→ What the exercise asks
Starting at the line that contains "pbkdf2_hmac_array_32 : list" and ending at the line that contains "else hkdf_expand salt ikm info n = None;", the lines below are to be given again exactly, with nothing added.
-=-=-
(* ===== verification/Derivation.v ===== *)
(** * Digests and key derivation (src/crypto/hash.rs)

    The functions of the module that wrap other crates: SHA-2, SHA-3, Keccak and Blake3 digests, HMAC, HKDF and
    PBKDF2.  The crates are a class that promises lengths and, for HKDF, the bound of RFC 5869. *)

From stdpp Require Import strings.
From S2P Require Import Prelude Hashing.
Abbreviation length := List.length.

Class HashCrates : Type := {
  sha512_digest : list Z -> list Z;
  sha3_512_digest : list Z -> list Z;
  blake3_digest : list Z -> Hash;
  blake3_keyed_digest : list Z -> list Z -> Hash;
  blake3_derive_digest : string -> list Z -> Hash;
  hmac_sha256_mac : list Z -> list Z -> Hash;
  (** [Hkdf::<Sha256>::new(Some(salt), ikm)] and [expand(info, okm)] for an [okm] of the given length. *)
  hkdf_expand : list Z -> list Z -> list Z -> Z -> option (list Z);
  pbkdf2_hmac_array_32 : list Z -> list Z -> Z -> Hash
}.
Class HashCratesLaws `(HashCrates) : Prop := {
  sha512_length : forall m, length (sha512_digest m) = 64%nat;
  sha3_512_length : forall m, length (sha3_512_digest m) = 64%nat;
  hkdf_bound : forall salt ikm info n, 0 <= n ->
    if n <=? 255 * 32 then exists okm, hkdf_expand salt ikm info n = Some okm /\ Z.of_nat (length okm) = n
    else hkdf_expand salt ikm info n = None;
  pbkdf2_length : forall pw salt n, length (pbkdf2_hmac_array_32 pw salt n) = 32%nat
}.

Section Derivation.
Context `{D : Digests} `{K : Keccak} `{Hc : HashCrates}.

Definition hash_sha256 (data : list Z) : Hash := sha256 data.
Definition hash_sha512 (data : list Z) : list Z := sha512_digest data.
Definition hash256 (data : list Z) : Hash := let first := hash_sha256 data in hash_sha256 first.
Definition hash_sha3_512 (data : list Z) : list Z := sha3_512_digest data.
Definition hash_keccak256 (data : list Z) : Hash := keccak256 data.
Definition hash_blake3 (data : list Z) : Hash := blake3_digest data.
Definition blake3_keyed (key data : list Z) : Hash := blake3_keyed_digest key data.
Definition blake3_derive_key (context : string) (key_material : list Z) : Hash := blake3_derive_digest context key_material.

(** HMAC takes keys of every length. *)
Definition hmac_sha256 (key data : list Z) : Hash := hmac_sha256_mac key data.
Definition hkdf_sha256 {E} (ikm salt info : list Z) (len : Z) : Outcome E (list Z) :=
  match hkdf_expand salt ikm info len with Some okm => Ok okm | None => Panic end.
Definition pbkdf2_sha256 (password salt : list Z) (iterations len : Z) : list Z :=
  take (Z.to_nat len) (pbkdf2_hmac_array_32 password salt iterations).

(** How many bytes the derivation functions give: HKDF exactly what is asked for up to 8160 and a panic above,
    PBKDF2 never more than 32, so a longer key that is asked for is silently cut. *)
Theorem derived_lengths `{HL : !HashCratesLaws Hc} {E} (ikm salt info password : list Z) (iterations len : Z) :
  0 <= len ->
  (match hkdf_sha256 (E := E) ikm salt info len with
   | Ok okm => len <= 8160 /\ Z.of_nat (length okm) = len
   | Panic => 8160 < len
   | _ => False
   end) /\
  Z.of_nat (length (pbkdf2_sha256 password salt iterations len)) = Z.min len 32.
Proof.
  intros Hl. split.
  - unfold hkdf_sha256. pose proof (hkdf_bound salt ikm info len Hl) as H. change (255 * 32) with 8160 in H. destruct (Z.leb_spec len 8160).
    + destruct H as (okm & -> & Hn). done.
    + by rewrite H.
  - unfold pbkdf2_sha256. rewrite length_take, pbkdf2_length. lia.
Qed.

(** Two messages that clash under the double digest clash under the single one, or their digests do. *)
Theorem hash256_collision m1 m2 : clash hash256 m1 m2 -> clash sha256 m1 m2 \/ clash sha256 (sha256 m1) (sha256 m2).
Proof.
  intros [Hne Heq]. unfold hash256, hash_sha256 in Heq. destruct (decide (sha256 m1 = sha256 m2)); [by left|by right].
Qed.
End Derivation.

Definition toy_hash_crates : HashCrates := {|
  sha512_digest := toy_digest 64; sha3_512_digest := toy_digest 64; blake3_digest := toy_digest 32;
  blake3_keyed_digest k m := toy_digest 32 (k ++ m); blake3_derive_digest c m := toy_digest 32 m;
  hmac_sha256_mac k m := toy_digest 32 (k ++ m);
  hkdf_expand salt ikm info n := if n <=? 255 * 32 then Some (toy_digest (Z.to_nat n) (salt ++ ikm ++ info)) else None;
  pbkdf2_hmac_array_32 pw salt n := toy_digest 32 (pw ++ salt)
|}.
#[export] Instance toy_hash_crates_laws : HashCratesLaws toy_hash_crates.
Proof.
  split; cbn [sha512_digest sha3_512_digest hkdf_expand pbkdf2_hmac_array_32 toy_hash_crates]; intros; try apply toy_digest_ok.
  destruct (_ <=? _); [|done]. eexists. split; [done|]. rewrite (proj1 (toy_digest_ok _ _)). lia.
Qed.
Lemma derived_lengths_witness : Z.of_nat (length (pbkdf2_sha256 (Hc := toy_hash_crates) [1] [2] 1000 64)) = 32.
Proof. exact (proj2 (derived_lengths (HL := toy_hash_crates_laws) (E := Empty_set) [] [2] [] [1] 1000 64 ltac:(lia))). Defined.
-=-=-
→ Exercise output
  pbkdf2_hmac_array_32 : list Z -> list Z -> Z -> Hash
}.
Class HashCratesLaws `(HashCrates) : Prop := {
  sha512_length : forall m, length (sha512_digest m) = 64%nat;
  sha3_512_length : forall m, length (sha3_512_digest m) = 64%nat;
  hkdf_bound : forall salt ikm info n, 0 <= n ->
    if n <=? 255 * 32 then exists okm, hkdf_expand salt ikm info n = Some okm /\ Z.of_nat (length okm) = n
    else hkdf_expand salt ikm info n = None;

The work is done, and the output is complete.